3. One can’t hold a position that requires the execution of legally binding documents without knowing what’s in them or without being fully conversant with the rules that govern them: Let’s say your family is waiting at an airport departure gate for a Hawaiian holiday and you happen to get into a conversation with the pilot for your flight. He’s quick to tell you that, during his flight training, his instructor told him he was a natural-born aviator. But the pilot also mentions that he’s been so busy flying airplanes, he’s never had the time or inclination to study the rules required to obtain a commercial pilot’s license. In fact, he doubts whether he could pass the required FAA written exam.

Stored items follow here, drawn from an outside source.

(* ===== verification/JsNum.v ===== *)
(** JavaScript's number: IEEE 754 binary64, on the Standard Library's executable
    specification [SpecFloat] (no primitive floats, no axiom).

    Quantities the client only counts, indexes or compares as integers (ids,
    lengths, hop counts, timestamps) are [Z] in the other files; [num] is used
    where the value is a fraction: coordinates, SNR, shares, distances. *)
From S2P Require Import Prelude.
From Corelib Require Import SpecFloat.

Abbreviation num := spec_float.

#[export] Instance num_eq_dec : EqDecision num.
Proof. solve_decision. Defined.

Definition num_of_Z (z : Z) : num := binary_normalize 53 1024 z 0 false.

Definition num_add (x y : num) : num := SFadd 53 1024 x y.
Definition num_sub (x y : num) : num := SFsub 53 1024 x y.
Definition num_mul (x y : num) : num := SFmul 53 1024 x y.
Definition num_div (x y : num) : num := SFdiv 53 1024 x y.
Definition num_sqrt (x : num) : num := SFsqrt 53 1024 x.

(** [<], [<=] and [===]: false whenever an operand is [NaN], and the zeros are equal. *)
Definition num_lt (x y : num) : bool := SFltb x y.
Definition num_le (x y : num) : bool := SFleb x y.
Definition num_eq (x y : num) : bool := SFeqb x y.

(** [Number.isFinite] *)
Definition num_isFinite (x : num) : bool :=
  match x with S754_zero _ | S754_finite _ _ _ => true | _ => false end.

(** The decimal literal [p / 10^k] ([p] and [10^k] below 2^53, so the quotient is
    the literal correctly rounded). *)
Definition num_dec (p k : Z) : num := num_div (num_of_Z p) (num_of_Z (10 ^ k)).

(** The binary64 nearest to [± p / q]. *)
Definition num_of_ratio (neg : bool) (p q : Z) : num :=
  match p with
  | Zpos _ => let '(mz, ez, lz) := SFdiv_core_binary 53 1024 p 0 q 0 in
              binary_round_aux 53 1024 neg mz ez lz
  | _ => S754_zero neg
  end.

(** The sign of [x - y], as [sort] reads a comparator's result; [NaN] counts as zero. *)
Definition num_cmp (x y : num) : comparison :=
  match SFcompare (num_sub x y) (S754_zero false) with Some c => c | None => Eq end.

(** [Math.max] and [Math.min] of two numbers. *)
Definition num_max (x y : num) : num :=
  match SFcompare x y with
  | None => S754_nan
  | Some Lt => y
  | Some Gt => x
  | Some Eq => match x with S754_zero true => y | _ => x end
  end.
Definition num_min (x y : num) : num :=
  match SFcompare x y with
  | None => S754_nan
  | Some Gt => y
  | Some Lt => x
  | Some Eq => match x with S754_zero false => y | _ => x end
  end.

(** The value of [Math.floor]: an integer, an infinity or [NaN]. *)
Inductive jint :=
| JInt (z : Z)
| JInfinity (negative : bool)
| JNaN.

Definition math_floor (x : num) : jint :=
  match x with
  | S754_zero _ => JInt 0
  | S754_infinity s => JInfinity s
  | S754_nan => JNaN
  | S754_finite s m e =>
    let z := if s then Zneg m else Zpos m in
    JInt (if 0 <=? e then z * 2 ^ e else z / 2 ^ (- e))
  end.

(** [Math.round]: the nearest integer, halves upwards. *)
Definition math_round (x : num) : jint :=
  match x with
  | S754_zero _ => JInt 0
  | S754_infinity s => JInfinity s
  | S754_nan => JNaN
  | S754_finite s m e =>
    let z := if s then Zneg m else Zpos m in
    JInt (if 0 <=? e then z * 2 ^ e else (2 * z + 2 ^ (- e)) / (2 * 2 ^ (- e)))
  end.

(** [Math.max(lo, Math.min(hi, i))] as an array index; [NaN] is not one. *)
Definition clamp_index (lo hi : Z) (i : jint) : option Z :=
  match i with
  | JInt z => Some (Z.max lo (Z.min hi z))
  | JInfinity s => Some (if s then lo else Z.max lo hi)
  | JNaN => None
  end.

(** The functions of [Math] that ECMAScript leaves to the implementation. *)
Class JsMath := {
  math_sin : num -> num;
  math_cos : num -> num;
  math_atan2 : num -> num -> num;
}.

(** [Math.PI], the double nearest to pi. *)
Definition math_pi : num := S754_finite false 7074237752028440 (-51).

Section comparisons.
Implicit Types x y : num.

Lemma SFcompare_None x y : SFcompare x y = None <-> x = S754_nan \/ y = S754_nan.
Proof.
  destruct x as [[]|[]| |[] mx ex], y as [[]|[]| |[] my ey]; cbn;
    try (split; [congruence | intros []; congruence]); try (split; auto; fail).
  all: split; [|intros []; congruence].
  all: destruct (Z.compare ex ey); congruence.
Qed.

Lemma SFcompare_zero_l s y : SFcompare (S754_zero s) y = SFcompare (S754_zero (negb s)) y.
Proof. by destruct s, y. Qed.

Lemma num_isFinite_not_nan x : num_isFinite x = true -> x <> S754_nan.
Proof. by destruct x. Qed.

(** A finite number is on one side or the other of every finite bound. *)
Lemma num_lt_total x y :
  x <> S754_nan -> y <> S754_nan -> num_lt x y = false -> num_le y x = true.
Proof.
  intros Hx Hy. unfold num_lt, num_le, SFltb, SFleb.
  destruct (SFcompare x y) as [c|] eqn:E;
    [|apply SFcompare_None in E as []; congruence].
  destruct x as [[]|[]| |[] mx ex], y as [[]|[]| |[] my ey]; cbn in *; try congruence; simplify_eq;
    try done.
  all: rewrite (Z.compare_antisym ex ey) in *; destruct (Z.compare ex ey) eqn:E2; cbn in *;
    simplify_eq/=; try done.
  all: change (Pos.compare_cont Eq my mx) with (Pos.compare my mx);
    change (Pos.compare_cont Eq mx my) with (Pos.compare mx my) in *;
    rewrite (Pos.compare_antisym mx my) in *; destruct (Pos.compare mx my); by simplify_eq/=.
Qed.

Lemma num_lt_irrefl x : num_lt x x = false.
Proof.
  unfold num_lt, SFltb. destruct x as [|[]| |[] m e]; cbn; try done;
    rewrite Z.compare_refl; change (Pos.compare_cont Eq m m) with (Pos.compare m m);
    by rewrite Pos.compare_refl.
Qed.

(** The order of finite mantissa and exponent pairs is lexicographic. *)
Lemma magnitude_trans m1 e1 m2 e2 m3 e3 :
  match e1 ?= e2 with Eq => (m1 ?= m2)%positive | c => c end = Lt ->
  match e2 ?= e3 with Eq => (m2 ?= m3)%positive | c => c end = Lt ->
  match e1 ?= e3 with Eq => (m1 ?= m3)%positive | c => c end = Lt.
Proof.
  intros H1 H2. destruct (Z.compare_spec e1 e2), (Z.compare_spec e2 e3); try done; subst;
    destruct (Z.compare_spec e1 e3) || destruct (Z.compare_spec e2 e3) || destruct (Z.compare_spec e3 e3);
    try done; try lia; rewrite Pos.compare_lt_iff in *; lia.
Qed.

Lemma magnitude_flip m1 e1 m2 e2 :
  match e1 ?= e2 with Eq => CompOpp (m1 ?= m2)%positive | Lt => Gt | Gt => Lt end
  = match e2 ?= e1 with Eq => (m2 ?= m1)%positive | c => c end.
Proof. rewrite (Z.compare_antisym e1 e2), (Pos.compare_antisym m1 m2). by destruct (e1 ?= e2). Qed.

Lemma num_lt_trans x y z : num_lt x y = true -> num_lt y z = true -> num_lt x z = true.
Proof.
  assert (Hlt : forall a b, num_lt a b = true <-> SFcompare a b = Some Lt).
  { intros a b. unfold num_lt, SFltb. by destruct (SFcompare a b) as [[]|]. }
  rewrite !Hlt. clear Hlt.
  destruct x as [[]|[]| |[] mx ex], y as [[]|[]| |[] my ey], z as [[]|[]| |[] mz ez]; cbn; try done.
  all: change (Pos.compare_cont Eq) with Pos.compare; intros [= H1] [= H2]; f_equal.
  - rewrite magnitude_flip in *. exact (magnitude_trans _ _ _ _ _ _ H2 H1).
  - exact (magnitude_trans _ _ _ _ _ _ H1 H2).
Qed.
End comparisons.

(** ** When an operation gives [NaN] *)

Section rounding.

Lemma shr_1_nonneg r : 0 <= shr_m r -> 0 <= shr_m (shr_1 r).
Proof. destruct r as [[|[]|[]] ? ?]; cbn; lia. Qed.

Lemma iter_pos_shr_nonneg p r : 0 <= shr_m r -> 0 <= shr_m (iter_pos shr_1 p r).
Proof. revert r. induction p; intros r Hr; cbn; eauto using shr_1_nonneg. Qed.

Lemma shr_record_of_loc_m m l : shr_m (shr_record_of_loc m l) = m.
Proof. by destruct l as [|[]]. Qed.

Lemma shr_fexp_nonneg m e l : 0 <= m -> 0 <= shr_m (shr_fexp 53 1024 m e l).1.
Proof.
  intros Hm. unfold shr_fexp, shr. destruct (_ - e); cbn [fst]; rewrite ?shr_record_of_loc_m; try done.
  apply iter_pos_shr_nonneg. by rewrite shr_record_of_loc_m.
Qed.

Lemma round_nearest_even_nonneg m l : 0 <= m -> 0 <= round_nearest_even m l.
Proof. intros. destruct l as [|[]]; cbn; try lia. destruct (Z.even m); lia. Qed.

Lemma binary_round_aux_not_nan s m e l : 0 <= m -> binary_round_aux 53 1024 s m e l <> S754_nan.
Proof.
  intros Hm. unfold binary_round_aux.
  assert (H1 := shr_fexp_nonneg m e l Hm). destruct (shr_fexp 53 1024 m e l) as [r e'].
  cbn [fst] in H1.
  assert (H2 := shr_fexp_nonneg _ e' loc_Exact
    (round_nearest_even_nonneg _ (loc_of_shr_record r) H1)).
  destruct (shr_fexp 53 1024 (round_nearest_even _ _) e' _) as [r' e'']. cbn [fst] in H2.
  destruct (shr_m r'); [done| |lia]. by destruct (_ <=? _).
Qed.

Lemma num_of_Z_not_nan z : num_of_Z z <> S754_nan.
Proof.
  unfold num_of_Z, binary_normalize, binary_round. destruct z; [done| |];
    destruct (shl_align _ _ _); by apply binary_round_aux_not_nan.
Qed.

(** A quotient is [NaN] only for [0/0], [inf/inf] or a [NaN] operand. *)
Lemma num_div_not_nan x y :
  num_isFinite x = true -> y <> S754_nan -> num_eq y (S754_zero false) = false ->
  num_div x y <> S754_nan.
Proof.
  unfold num_div, num_eq, SFeqb.
  destruct x as [|[]| |sx mx ex], y as [[]|[]| |sy my ey]; cbn -[SFdiv_core_binary binary_round_aux];
    try done; intros _ _ _.
  unfold SFdiv_core_binary.
  destruct (Z.div_eucl _ _) as [q r] eqn:E. apply binary_round_aux_not_nan.
  set (n := match _ with Z0 => _ | Zpos _ => _ | Zneg _ => _ end) in E.
  assert (0 <= n) by (unfold n; destruct (ex - ey - _); [lia|by apply Z.shiftl_nonneg|lia]).
  replace q with (n / Z.pos my) by (unfold Z.div; by rewrite E). apply Z.div_pos; lia.
Qed.

Lemma digits2_pos_shift m k :
  Zpos (digits2_pos (Pos.iter xO m k)) = Zpos (digits2_pos m) + Zpos k.
Proof. induction k as [|k IH] using Pos.peano_ind; [cbn; lia|]. rewrite Pos.iter_succ. cbn. lia. Qed.

Lemma digits2_pos_le m : 2 ^ (Zpos (digits2_pos m) - 1) <= Zpos m.
Proof.
  assert (Hs : forall p, 2 ^ (Zpos (Pos.succ p) - 1) = 2 * 2 ^ (Zpos p - 1)).
  { intros p. replace (Zpos (Pos.succ p) - 1) with (Z.succ (Zpos p - 1)) by lia.
    rewrite Z.pow_succ_r; lia. }
  induction m; cbn [digits2_pos]; rewrite ?Hs; [lia|lia|done].
Qed.

Lemma iter_xO m k : Zpos (Pos.iter xO m k) = Zpos m * 2 ^ Zpos k.
Proof.
  induction k as [|k IH] using Pos.peano_ind; [cbn; lia|]. rewrite Pos.iter_succ.
  rewrite Pos2Z.inj_succ, Z.pow_succ_r by lia. change (Zpos (Pos.iter xO m k)~0) with (2 * Zpos (Pos.iter xO m k)). lia.
Qed.

(** An integer of at most 53 bits is represented exactly. *)
Lemma binary_round_small s m :
  (Zpos (digits2_pos m) <= 53) ->
  exists p e, binary_round 53 1024 s m 0 = S754_finite s p e /\ e <= 0 /\ Zpos p = Zpos m * 2 ^ (- e).
Proof.
  intros Hd. set (d := Zpos (digits2_pos m)) in *. assert (0 < d) by done.
  assert (Hex : forall p, Zpos (digits2_pos p) = 53 ->
    binary_round_aux 53 1024 s (Zpos p) (d - 53) loc_Exact = S754_finite s p (d - 53)).
  { intros p Hp. unfold binary_round_aux, shr_fexp, shr, fexp, emin.
    assert (He : Z.max (Zpos (digits2_pos p) + (d - 53) - 53) (3 - 1024 - 53) - (d - 53) = 0) by lia.
    cbn [Zdigits2]. rewrite He. cbn [shr_record_of_loc shr_m loc_of_shr_record round_nearest_even Zdigits2].
    rewrite He. cbn [shr_record_of_loc shr_m]. by rewrite (proj2 (Z.leb_le _ _)) by lia. }
  unfold binary_round, shl_align, fexp, emin. rewrite Z.add_0_r. fold d.
  replace (Z.max (d - 53) (3 - 1024 - 53) - 0) with (d - 53) by lia.
  replace (Z.max (d - 53) (3 - 1024 - 53)) with (d - 53) by lia.
  destruct (d - 53) as [|k|k] eqn:E in *; [|lia|].
  - rewrite Hex by (fold d; lia). eexists _, _. split; [done|]. split; [done|]. cbn. lia.
  - rewrite Hex by (rewrite digits2_pos_shift; fold d; lia). eexists _, _. split; [done|].
    split; [done|]. by rewrite iter_xO.
Qed.

Lemma digits2_pos_small m : Zpos m < 2 ^ 53 -> Zpos (digits2_pos m) <= 53.
Proof.
  intros Hm. assert (Hl := digits2_pos_le m).
  destruct (Z.le_gt_cases (Zpos (digits2_pos m)) 53) as [|Hgt]; [done|].
  assert (2 ^ 53 <= 2 ^ (Zpos (digits2_pos m) - 1)) by (apply Z.pow_le_mono_r; lia). lia.
Qed.

Lemma num_of_Z_finite z : Z.abs z < 2 ^ 53 -> num_isFinite (num_of_Z z) = true.
Proof.
  intros Hz. destruct z as [|m|m]; cbn [num_of_Z binary_normalize]; [done| |];
    [destruct (binary_round_small false m) as (p & e & -> & _)|destruct (binary_round_small true m) as (p & e & -> & _)];
    try done; apply digits2_pos_small; lia.
Qed.

Lemma math_floor_of_Z z : Z.abs z < 2 ^ 53 -> math_floor (num_of_Z z) = JInt z.
Proof.
  assert (Hf : forall s m p e, e <= 0 -> Zpos p = Zpos m * 2 ^ (- e) ->
    math_floor (S754_finite s p e) = JInt (if s then Zneg m else Zpos m)).
  { intros s m p e He Hp. cbn [math_floor]. f_equal.
    assert (Hs : (if s then Zneg p else Zpos p) = (if s then Zneg m else Zpos m) * 2 ^ (- e)) by (destruct s; lia).
    rewrite Hs. destruct (Z.leb_spec 0 e); [replace e with 0 by lia; cbn; lia|].
    apply Z.div_mul. apply Z.pow_nonzero; lia. }
  intros Hz. destruct z as [|m|m]; cbn [num_of_Z binary_normalize]; [done| |];
    [destruct (binary_round_small false m) as (p & e & -> & He & Hp)
    |destruct (binary_round_small true m) as (p & e & -> & He & Hp)];
    try (apply digits2_pos_small; lia);
    [exact (Hf false m p e He Hp)|exact (Hf true m p e He Hp)].
Qed.

Lemma num_max_one y : y <> S754_nan ->
  num_max (num_of_Z 1) y <> S754_nan /\ num_eq (num_max (num_of_Z 1) y) (S754_zero false) = false.
Proof.
  intros Hy. unfold num_max. destruct (SFcompare (num_of_Z 1) y) as [[]|] eqn:E.
  - done.
  - split; [done|]. by destruct y as [[]|[]| |[] m e].
  - done.
  - apply SFcompare_None in E as [|]; done.
Qed.

Lemma math_floor_not_nan x : x <> S754_nan -> math_floor x <> JNaN.
Proof. by destruct x. Qed.

Lemma clamp_index_bounds lo hi i j : lo <= hi -> clamp_index lo hi i = Some j -> lo <= j <= hi.
Proof. destruct i as [z|[]|]; intros ? [=]; lia. Qed.
Lemma clamp_index_some lo hi i : i <> JNaN -> is_Some (clamp_index lo hi i).
Proof. by destruct i. Qed.
End rounding.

Would you allow your family to board this flight? How quickly would you hire a lawyer to sue an airline after learning it exposed your family to such peril? Car buyers and state and federal regulators hold the same view when faced with acts that reflect gross ignorance of — or indifference to — the governing state and federal rules or what constitutes fair play.

4. A lesson learned decades ago is more relevant today than ever before: Years ago, when I manned an F&I office, I recall a customer asking me: “Young man, what’s on the back of this installment sales agreement?” I didn’t have a clue, so I told him it was the “fine print.” That was the wrong answer. The customer, who turned out to be a lawyer, responded, “Well, nitwit, the front of this document contains the numerical representations and the back addresses the terms and conditions of the contract. And you are about to ask me to sign a legally binding document you’ve never read and don’t understand.”

I learned a very powerful lesson that day. And after thoroughly reading every contract in my office after that, four incredible things happened: First, I sold more of whatever I was pitching. Second, my charge-backs dropped to nearly zero. Third, I was never the center of a news exposé. And fourth, when the opportunity arose decades later, I put up the money to help start the Association of Finance and Insurance Professionals (AFIP).   

If you aren’t willing to meet the basic demands of your job — reading the binding legal documents you’re asking customers to sign and mastering the rules governing the F&I process — then there’s one thing you can do: If you and your employer are to avoid the wrath of the CFPB, the FTC, your state AG, the local TV news, or a jury, you need to go back to selling cars.

There is an expectation within our society that people earning six-figure incomes are true masters of their craft. The state and federal regulators, as well as the plaintiff’s bar, are bent on culling those who aren’t. And that’s the honest truth about F&I in 2013.